* **Assignment**
Within the records below, find each line with the word "else" and copy it out.

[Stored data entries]
________________________________________

(* ===== verification/UnicodeFacts.v ===== *)
(** * Laws of the case mapping

    Decoding inverts encoding, [ToLower] and [ToUpper] are idempotent on
    every byte string (valid UTF-8 or not), and neither introduces an ASCII
    byte other than a letter. *)

From S2P Require Import Prelude GoStrings GoUnicode GoStd StringFacts.

(** ** Valid runes *)

Definition valid_rune (r : Z) : Prop := 0 <= r < 55296 \/ 57343 < r <= 1114111.

Lemma decode_rune_valid s : s <> "" -> valid_rune (fst (decode_rune s)).
Proof.
  intros Hs. destruct s as [|a s]; [done|]. unfold decode_rune, rune_error, is_cont, valid_rune.
  pose proof (bv_range a). destruct s as [|b [|c [|d s]]];
    cbn zeta; split_all_ifs; bool_facts; simpl; lia.
Qed.

Lemma decode_rune_width s : s <> "" -> (1 <= snd (decode_rune s) <= 4)%nat.
Proof.
  intros Hs. destruct s as [|a s]; [done|]. unfold decode_rune.
  destruct s as [|b [|c [|d s]]]; cbn zeta; split_all_ifs; simpl; lia.
Qed.

Lemma decode_ascii c s : bv c < 128 -> decode_rune (String c s) = (bv c, 1%nat).
Proof. intros H. unfold decode_rune. cbn zeta. by rewrite (proj2 (Z.ltb_lt _ _) H). Qed.

(** A rune below 128 is its own byte. *)
Lemma decode_small c s : fst (decode_rune (String c s)) < 128 -> bv c = fst (decode_rune (String c s)).
Proof.
  unfold decode_rune, rune_error, is_cont. pose proof (bv_range c).
  destruct s as [|b [|d [|e s]]]; cbn zeta; split_all_ifs; bool_facts; simpl; lia.
Qed.

(** Let [lia] see division and remainder by constants. *)
#[local] Ltac Zify.zify_post_hook ::= Z.to_euclidean_division_equations.

Lemma decode_encode r t : valid_rune r ->
  decode_rune (encode_rune r +:+ t) = (r, String.length (encode_rune r)).
Proof.
  intros Hv. unfold encode_rune.
  assert (((55296 <=? r) && (r <=? 57343)) || (1114111 <? r) || (r <? 0) = false) as ->.
  { unfold valid_rune in Hv. destruct (_ || _) eqn:E; [|done]. bool_facts. lia. }
  cbn zeta. unfold valid_rune, single in *.
  destruct (Z.leb_spec r 127).
  { cbn [String.append String.length]. rewrite decode_ascii; rewrite bv_chr; done || lia. }
  destruct (Z.leb_spec r 2047).
  { cbn [String.append String.length]. unfold decode_rune, is_cont. cbn zeta. rewrite !bv_chr by lia.
    split_all_ifs; bool_facts; try (f_equal; lia). }
  destruct (Z.leb_spec r 65535).
  { cbn [String.append String.length]. unfold decode_rune, is_cont. cbn zeta. rewrite !bv_chr by lia.
    split_all_ifs; bool_facts; try (f_equal; lia). }
  cbn [String.append String.length]. unfold decode_rune, is_cont. cbn zeta. rewrite !bv_chr by lia.
  split_all_ifs; bool_facts; try (f_equal; lia).
Qed.

Lemma encode_rune_cons r : exists c s, encode_rune r = String c s.
Proof. unfold encode_rune, single. cbn zeta. split_ifs; eauto. Qed.

(** ** strings.Map *)

Lemma map_runes_skip_app f a t :
  map_runes_skip f (String.length a) (a +:+ t) = map_runes_skip f 0 t.
Proof. induction a as [|c a IH]; simpl; [done|]. done. Qed.

Lemma map_runes_encode f r t : valid_rune r ->
  map_runes_skip f 0 (encode_rune r +:+ t) = encode_rune (f r) +:+ map_runes_skip f 0 t.
Proof.
  intros Hv. pose proof (decode_encode r t Hv) as D.
  destruct (encode_rune_cons r) as (c & s & E). rewrite E in *. simpl String.append in *.
  cbn [map_runes_skip]. rewrite D. cbn [String.length Nat.sub]. rewrite Nat.sub_0_r.
  by rewrite map_runes_skip_app.
Qed.

Section idempotent_map.
  Context (f : Z -> Z).
  Hypothesis f_valid : forall r, valid_rune r -> valid_rune (f r).
  Hypothesis f_idem : forall r, f (f r) = f r.

Lemma map_runes_idem k s :
    map_runes_skip f 0 (map_runes_skip f k s) = map_runes_skip f k s.
  Proof using f_valid f_idem.
    revert k. induction s as [|c s IH]; intros k; [by destruct k|].
    destruct k as [|k]; cbn [map_runes_skip]; [|done].
    pose proof (decode_rune_valid (String c s) ltac:(done)) as Hv.
    destruct (decode_rune (String c s)) as [r w]. simpl in Hv.
    rewrite map_runes_encode by auto. by rewrite IH, f_idem.
  Qed.
End idempotent_map.

(** ** The tables *)

(** All runes of a table entry. *)
Fixpoint stride (n : nat) (lo step : Z) : list Z :=
  match n with O => [] | S n' => lo :: stride n' (lo + step) step end.

Definition entry_runes (e : Z * Z * Z * Z) : list Z :=
  let '(lo, hi, step, _) := e in stride (Z.to_nat ((hi - lo) / step + 1)) lo step.

Lemma in_stride r n lo step : 0 < step -> lo <= r -> (r - lo) mod step = 0 ->
  (r - lo) / step < Z.of_nat n -> In r (stride n lo step).
Proof.
  intros Hs. revert lo. induction n as [|n IH]; intros lo Hlo Hm Hn.
  - pose proof (Z.div_pos (r - lo) step). lia.
  - simpl. destruct (Z.eq_dec lo r); [by left|]. right.
    pose proof (Z.div_mod (r - lo) step ltac:(lia)) as Hd.
    assert (1 <= (r - lo) / step) by nia.
    assert (r - (lo + step) = (r - lo) + (-1) * step) as E by lia.
    apply IH; [nia| |].
    + rewrite E, Z.mod_add by lia. done.
    + rewrite E, Z.div_add by lia. lia.
Qed.

(** A property of every mapped rune, checked entry by entry. *)
Definition table_all (P : Z -> bool) (tbl : list (Z * Z * Z * Z)) : bool :=
  forallb (fun e => let '(_, _, step, _) := e in (0 <? step) && forallb P (entry_runes e)) tbl.

Lemma table_all_spec P tbl r :
  table_all P tbl = true -> apply_case tbl r = r \/ P r = true.
Proof.
  intros HP. unfold apply_case.
  destruct (List.find (in_case_range r) tbl) as [[[[lo hi] step] d]|] eqn:F; [|by left].
  right. apply List.find_some in F as [Hin Hr]. unfold table_all in HP.
  rewrite forallb_forall in HP. specialize (HP _ Hin). simpl in HP. bool_facts.
  rewrite forallb_forall in H0. apply H0. unfold in_case_range in Hr. bool_facts.
  assert (0 <= (hi - lo) / step) by (apply Z.div_pos; lia).
  apply in_stride; try lia.
  rewrite Z2Nat.id by lia. pose proof (Z.div_le_mono (r - lo) (hi - lo) step). lia.
Qed.

Definition valid_runeb (r : Z) : bool :=
  ((0 <=? r) && (r <? 55296)) || ((57343 <? r) && (r <=? 1114111)).

Definition fixed_by (tbl : list (Z * Z * Z * Z)) (r : Z) : bool := apply_case tbl r =? r.

(** A mapped rune stays valid, is a fixed point, and is not an ASCII byte
    other than a letter of [p]. *)
Definition good_image (tbl : list (Z * Z * Z * Z)) (p : Z -> bool) (r : Z) : bool :=
  let r' := apply_case tbl r in
  valid_runeb r' && fixed_by tbl r' && ((128 <=? r') || p r').

Definition lower_letter (r : Z) : bool := (97 <=? r) && (r <=? 122).
Definition upper_letter (r : Z) : bool := (65 <=? r) && (r <=? 90).

Lemma lower_table_ok :
  table_all (good_image unicode_lower_ranges lower_letter) unicode_lower_ranges = true.
Proof. vm_compute. reflexivity. Qed.

Lemma upper_table_ok :
  table_all (good_image unicode_upper_ranges upper_letter) unicode_upper_ranges = true.
Proof. vm_compute. reflexivity. Qed.

Section table_facts.
  Context (tbl : list (Z * Z * Z * Z)) (p : Z -> bool).
  Hypothesis ok : table_all (good_image tbl p) tbl = true.

Lemma case_valid r : valid_rune r -> valid_rune (apply_case tbl r).
  Proof using ok.
    intros Hv. destruct (table_all_spec _ _ r ok) as [->|G]; [done|].
    unfold good_image, valid_runeb in G. cbn zeta in G. bool_facts. unfold valid_rune. bool_facts.
    destruct H; bool_facts; lia.
  Qed.

Lemma case_idem r : apply_case tbl (apply_case tbl r) = apply_case tbl r.
  Proof using ok.
    destruct (table_all_spec _ _ r ok) as [E|G]; [by rewrite !E|].
    unfold good_image, fixed_by in G. cbn zeta in G. bool_facts. congruence.
  Qed.

Lemma case_small r : apply_case tbl r < 128 -> apply_case tbl r = r \/ p (apply_case tbl r) = true.
  Proof using ok.
    intros Hs. destruct (table_all_spec _ _ r ok) as [->|G]; [by left|].
    unfold good_image in G. cbn zeta in G. bool_facts. destruct H0; bool_facts; [lia|by right].
  Qed.
End table_facts.

Lemma ToLower_idem s : ToLower (ToLower s) = ToLower s.
Proof.
  apply map_runes_idem; intros; [eapply case_valid | eapply case_idem]; eauto using lower_table_ok.
Qed.

Lemma ToUpper_idem s : ToUpper (ToUpper s) = ToUpper s.
Proof.
  apply map_runes_idem; intros; [eapply case_valid | eapply case_idem]; eauto using upper_table_ok.
Qed.

#[export] Hint Resolve ToLower_idem ToUpper_idem : csx.
#[export] Hint Rewrite ToLower_idem ToUpper_idem : csx.

(** ** Bytes the mapping cannot introduce *)

Lemma encode_rune_lacks r c : bv c < 128 -> r <> bv c -> lacks c (encode_rune r) = true.
Proof.
  intros Hc Hr. pose proof (bv_range c).
  assert (Hne : forall z, 0 <= z < 256 -> z <> bv c -> Ascii.eqb (chr z) c = false).
  { intros z Hz Hzc. apply Ascii.eqb_neq. intros <-. rewrite bv_chr in Hzc; lia. }
  unfold encode_rune, rune_error, lacks, single. cbn zeta.
  split_all_ifs; bool_facts; cbn [str_forall]; rewrite !Hne by lia; done.
Qed.

Lemma map_runes_lacks f c k s :
  bv c < 128 -> (forall r, f r = bv c -> r = bv c) ->
  lacks c s = true -> lacks c (map_runes_skip f k s) = true.
Proof.
  intros Hc Hf. revert k. induction s as [|a s IH]; intros k Hl; [by destruct k|].
  unfold lacks in Hl. simpl in Hl. apply andb_true_iff in Hl as [Ha Hs].
  destruct k as [|k]; cbn [map_runes_skip]; [|by apply IH].
  pose proof (decode_small a s). destruct (decode_rune (String a s)) as [r w]. simpl in *.
  rewrite lacks_app, IH by done. rewrite encode_rune_lacks; [done..|].
  intros E%Hf. subst r. bool_facts. apply Ha. apply bv_inj. lia.
Qed.

Lemma ToLower_lacks c s : bv c < 128 -> is_lower c = false ->
  lacks c s = true -> lacks c (ToLower s) = true.
Proof.
  intros Hc Hl. apply map_runes_lacks; [done|]. intros r E.
  destruct (case_small _ _ lower_table_ok r) as [H|H]; unfold unicode_ToLower in E.
  - lia.
  - congruence.
  - unfold is_lower in Hl. unfold lower_letter in H. rewrite E in H. congruence.
Qed.

(** ** ASCII strings *)

Definition lower_byte (c : ascii) : ascii := if is_upper c then chr (bv c + 32) else c.

Lemma unicode_ToLower_ascii z : 0 <= z < 128 ->
  unicode_ToLower z = if upper_letter z then z + 32 else z.
Proof.
  intros Hz.
  assert (forallb (fun z => unicode_ToLower z =? if upper_letter z then z + 32 else z)
            (map Z.of_nat (seq 0 128)) = true) as H by (vm_compute; reflexivity).
  rewrite forallb_forall in H. apply Z.eqb_eq, H. apply in_map_iff.
  exists (Z.to_nat z). split; [lia|]. apply in_seq. lia.
Qed.

Lemma encode_rune_ascii z : 0 <= z < 128 -> encode_rune z = single (chr z).
Proof. intros H. unfold encode_rune. cbn zeta. split_all_ifs; bool_facts; try lia; done. Qed.

Lemma ToLower_ascii_map s : str_forall is_ascii_byte s = true -> ToLower s = str_map lower_byte s.
Proof.
  unfold ToLower. induction s as [|c s IH]; [done|].
  cbn [str_forall]. intros [Hc Hs]%andb_true_iff. unfold is_ascii_byte in Hc. bool_facts.
  cbn [map_runes_skip str_map]. rewrite decode_ascii by done. cbn [Nat.sub].
  rewrite IH by done. pose proof (bv_range c). rewrite unicode_ToLower_ascii by lia.
  rewrite encode_rune_ascii.
  - unfold lower_byte, is_upper, upper_letter. destruct (_ && _); [done|]. by rewrite chr_bv.
  - unfold upper_letter. split_ifs; bool_facts; lia.
Qed.

(** An ASCII string without capitals. *)
Definition plain_byte (c : ascii) : bool := is_ascii_byte c && negb (is_upper c).

Lemma ToLower_plain s : str_forall plain_byte s = true -> ToLower s = s.
Proof.
  intros H. rewrite ToLower_ascii_map.
  - revert H. induction s as [|c s IH]; simpl; [done|]. intros [Hc Hs]%andb_true_iff.
    unfold plain_byte in Hc. apply andb_true_iff in Hc as [_ Hc]. apply negb_true_iff in Hc.
    rewrite IH by done. unfold lower_byte. by rewrite Hc.
  - eapply str_forall_impl; [|exact H]. unfold plain_byte. intros c Hc. by bool_facts.
Qed.

#[export] Hint Resolve ToLower_lacks ToLower_plain : csx.

(** ** Folding *)

Lemma zlist_eqb_spec a b : zlist_eqb a b = true <-> a = b.
Proof.
  revert b. induction a as [|x a IH]; intros [|y b]; simpl; try done.
  rewrite andb_true_iff, Z.eqb_eq, IH. split; [intros [-> ->]|intros [= -> ->]]; done.
Qed.

Lemma EqualFold_spec s w : EqualFold s w = true <-> map fold_rune (runes s) = map fold_rune (runes w).
Proof. apply zlist_eqb_spec. Qed.

Lemma EqualFold_refl s : EqualFold s s = true.
Proof. by apply EqualFold_spec. Qed.

Lemma EqualFold_sym s w : EqualFold s w = EqualFold w s.
Proof. apply eq_true_iff_eq. rewrite !EqualFold_spec. done. Qed.

Lemma EqualFold_trans s w u : EqualFold s w = true -> EqualFold w u = true -> EqualFold s u = true.
Proof. rewrite !EqualFold_spec. congruence. Qed.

________________________________________

* **Response for this exercise**
Definition lower_byte (c : ascii) : ascii := if is_upper c then chr (bv c + 32) else c.
  unicode_ToLower z = if upper_letter z then z + 32 else z.
  assert (forallb (fun z => unicode_ToLower z =? if upper_letter z then z + 32 else z)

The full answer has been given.